Getting a drop of blood from each of them on separate slides, I package them up for a courier of the Society to pick up.
“We have a hit for Society in the morning.” I hear him sigh as puts the decapitated head into a black trash bag.
The Society is what it’s always been: an organization of hired hitmen. When people with too much money need someone killed, they call us, except it’s not no questions asked anymore.
Our clients are fully vetted. We make sure there are no ties to the trafficking ring, or the selling of skin, and if there is, they become our targets.
Our clients haven’t quite caught on to that notion, but they will soon.
“Fuck,” Elliot mutters as he starts cleaning up our kills tonight. “You know what, Top Dogs will do it.”
“No, we said that last time,” I say, sliding onto my workbench stool. “You didn’t want to leave bed, remember?”
“No, I didn’t want to leave you.” I laugh as I prepare a potted plant for the Bensens’ home. I leave Angel trumpets in our targets’ homes, normally in place of their “trophies”.
One thing about killers is, we all have our tells, our trophies. My prize is not just the kill, it’s also getting to leave poisonous flowers in their backyards.
“We’ll go together,” Elliot says. My head snaps to him, and I scrunch my eyebrows.

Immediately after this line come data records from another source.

(** When the fetch succeeds but reading the body fails (the text of a
    manifest, the buffer of a cacheable URL), the response is a 500 with
    the error's message and nothing is stored: the cache never holds a
    partial entry. *)
Theorem failed_body_read_gives_500 :
  forall (new_URL : URLParser) (net : Network) (rt : route) (c : Cache)
         (url u message : jsstring) (h : Headers) (r : Response),
    let w := serve net (proxyHandler new_URL rt url) c in
    In (CallFetch u h) (calls w) ->
    net 0%nat u h = Normal r ->
    ok r = true ->
    (JsString.endsWith url (js "m3u8") = true /\ text r = Throw message)
    \/ (cacheable url = true /\ buffer r = Throw message) ->
    statusCode (res w) = 500
    /\ sent (res w) = SentJson (ErrorJson (js "Failed to proxy stream: " ++ message))
    /\ cache w = c
    /\ forallb (fun call => negb (isSet call)) (calls w) = true.
Proof.
  intros new_URL net rt c url u message h r w Hin Hnet Hok Hbody. subst w.
  assert (Hcases : (JsString.endsWith url (js "m3u8") = true /\ text r = Throw message)
                   \/ (JsString.endsWith url (js "m3u8") = false /\ cacheable url = true
                       /\ buffer r = Throw message)).
  { destruct Hbody as [H|[Hc Hb]]; [by left|right].
    by rewrite (cacheable_not_manifest url Hc). }
  clear Hbody. revert Hin.
  destruct rt; unfold_handler; rewrite ?cacheable_stream_order; fold (cacheable url);
    run_handler; intros Hin; finish_handler.
Qed.
(* ================================================================== *)
(** ** Exceptions and results *)
(* ================================================================== *)

(** The exceptions the program can meet.  All of them derive from
    [Exception], so every [except Exception] clause of the source catches
    every constructor below ([KeyboardInterrupt] and [SystemExit], which
    do not, are outside the model).  [OtherException] is an exception
    raised inside a library call (requests, smtplib, the file system,
    jinja2, pandas, email), identified by its class name. *)
Inductive exn : Type :=
| KeyError (key : string)       (* d["key"] *)
| KeyError_int (key : Z)        (* d[1] *)
| TypeError
| ValueError
| IndexError
| OverflowError
| ZeroDivisionError
| OtherException (class_name : string).

Inductive result (A : Type) : Type :=
| Ok (a : A)
| Raise (e : exn).

Arguments Ok {A} a.
Arguments Raise {A} e.

(* ================================================================== *)
(** ** Decoded JSON documents and the built-ins applied to them *)
(* ================================================================== *)

(** A Python number: an [int] or a [float]. *)
Inductive number : Type :=
| Int (z : Z)
| Float (x : pyfloat).

(** What [response.json()] returns.  A [JObj] lists the items of the
    decoded [dict] in insertion order, each key once. *)
Inductive json : Type :=
| JNull
| JBool (b : bool)
| JNum (n : number)
| JStr (s : string)
| JArr (items : list json)
| JObj (members : list (string * json)).

Fixpoint assoc {A : Type} (key : string) (l : list (string * A)) : option A :=
  match l with
  | [] => None
  | (k, v) :: rest => if String.eqb k key then Some v else assoc key rest
  end.
(** * deploy-report.mjs: the report-building pipeline, embedded and verified

    The script [.github/scripts/deploy-report.mjs] turns a Figma webhook
    payload into a changelog section and a Slack message.  This file embeds
    its pure stages ([readGitHub], [buildReport], the text splice of
    [writeGitHub], [buildSection] of [notifySlack]) and the request trace of
    [fetchFigma], on top of a small model of the JavaScript values the script
    manipulates: UTF-16 strings, integer-valued Numbers, plain objects used
    as dictionaries, and [Date]. *)

From Stdlib Require Import NArith ZArith List Lia Bool String Ascii.
From Stdlib Require Import Sorted Permutation DecimalN DecimalPos.
Import ListNotations.

Set Warnings "-register-all".

Local Open Scope N_scope.

(** ** JavaScript strings *)

Module JsString.

(** A string is its sequence of UTF-16 code units. *)
Definition jsstring := list N.

(** ASCII literals of the script. *)
Definition lit (s : string) : jsstring :=
  map N_of_ascii (list_ascii_of_string s).

Definition eqb (s t : jsstring) : bool :=
  if list_eq_dec N.eq_dec s t then true else false.

(** Truthiness of a string: only the empty string is falsy. *)
Definition truthy (s : jsstring) : bool :=
  match s with [] => false | _ => true end.

(** [Array.prototype.join]. *)
Fixpoint join (sep : jsstring) (l : list jsstring) : jsstring :=
  match l with
  | [] => []
  | [x] => x
  | x :: r => x ++ sep ++ join sep r
  end.
(** * trust_time: document addresses and trusted timestamps

    A shallow embedding of [src/trust_time.js].  Buffers are lists of bytes,
    32-bit words are [N] with the wrap-around written out, the callbacks of
    the asynchronous functions become explicit outcomes. *)

From Stdlib Require Import NArith ZArith List String Ascii Bool Lia.
From Stdlib Require Import Init.Byte Strings.Byte.
Import ListNotations.

Local Open Scope N_scope.

(** ** Bytes and buffers *)

Definition Buffer := list byte.

(** The byte holding [n] reduced modulo 256 (a store into a byte array). *)
Definition byte_of_N (n : N) : byte :=
  match Byte.of_N (n mod 256) with
  | Some b => b
  | None => x00
  end.

Definition bytes_of_Ns (l : list N) : Buffer := map byte_of_N l.
Definition Ns_of_bytes (b : Buffer) : list N := map Byte.to_N b.

(** [buf.toString('hex')]: two lowercase hexadecimal digits per byte. *)
Definition hex_digit (n : N) : ascii :=
  match n with
  | 0 => "0" | 1 => "1" | 2 => "2" | 3 => "3" | 4 => "4" | 5 => "5"
  | 6 => "6" | 7 => "7" | 8 => "8" | 9 => "9" | 10 => "a" | 11 => "b"
  | 12 => "c" | 13 => "d" | 14 => "e" | _ => "f"
  end%char.

Fixpoint toString_hex (b : Buffer) : string :=
  match b with
  | [] => EmptyString
  | x :: b' =>
      String (hex_digit (Byte.to_N x / 16))
        (String (hex_digit (Byte.to_N x mod 16)) (toString_hex b'))
  end.

(** The bytes of a string of ASCII characters. *)
Definition ascii_bytes (s : string) : Buffer :=
  map byte_of_ascii (list_ascii_of_string s).

(** Splitting a padded message into blocks of [n] elements. *)
Fixpoint chunks {A : Type} (fuel : nat) (n : nat) (l : list A) : list (list A) :=
  match fuel with
  | O => []
  | S fuel' =>
      match l with
      | [] => []
      | _ => firstn n l :: chunks fuel' n (skipn n l)
      end
  end.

“Why do I have to go?” Tomorrow’s job follows two businesses in the car industries who are tired of competing. One company hired us to take out the CEO of the other. I don’t like going on kills based on cash. It’s pretty boring.
It doesn’t bother me morally as much as it should, but I’m coming to the realization that is just who I am. I’d rather stay home than kill based on who pays us the most.
I’d rather be home.
Our home.
“No, Elliot,” I plead, as I clean up the excess dirt around the pot.
“We’re to be husband and wife. We stick together, Little Crane,” he says, warming my beating heart with our new titles. In a world where legality is largely dismissed, having legally binding titles is just another way I can tie Elliot to me, and I love it.
“But you’re the face of the division."
“So are you,” he argues, wiping down my tea table. Dragging the table back, Mrs. Bensen’s body falls to the ground with a thump.
“Oh, I forgot about that,” I mumble. I forgot He and Enyo roped me into running the division with them.
Enyo is lead, as the Owner, but we are his right and left hands.
It’s the last thing I ever want to do, but…
but I like training the girls, the girls like me.
That’s the only upside, besides seeing Elliot at work. Oh, how I love seeing Elliot at work.
“I’m always better when I’m with you,” he says, his bloody hands trapping me against my workbench as I turn to face him.
“I do love a good show,” I say, leaning forward to kiss his neck. His skin is smooth under my lips, and I let my teeth nibble his skin.
“Kiss me,” he mumbles, capturing my lips against his. “Kiss me again.”
“I’ll kiss you for an entirety, handsome. Always.”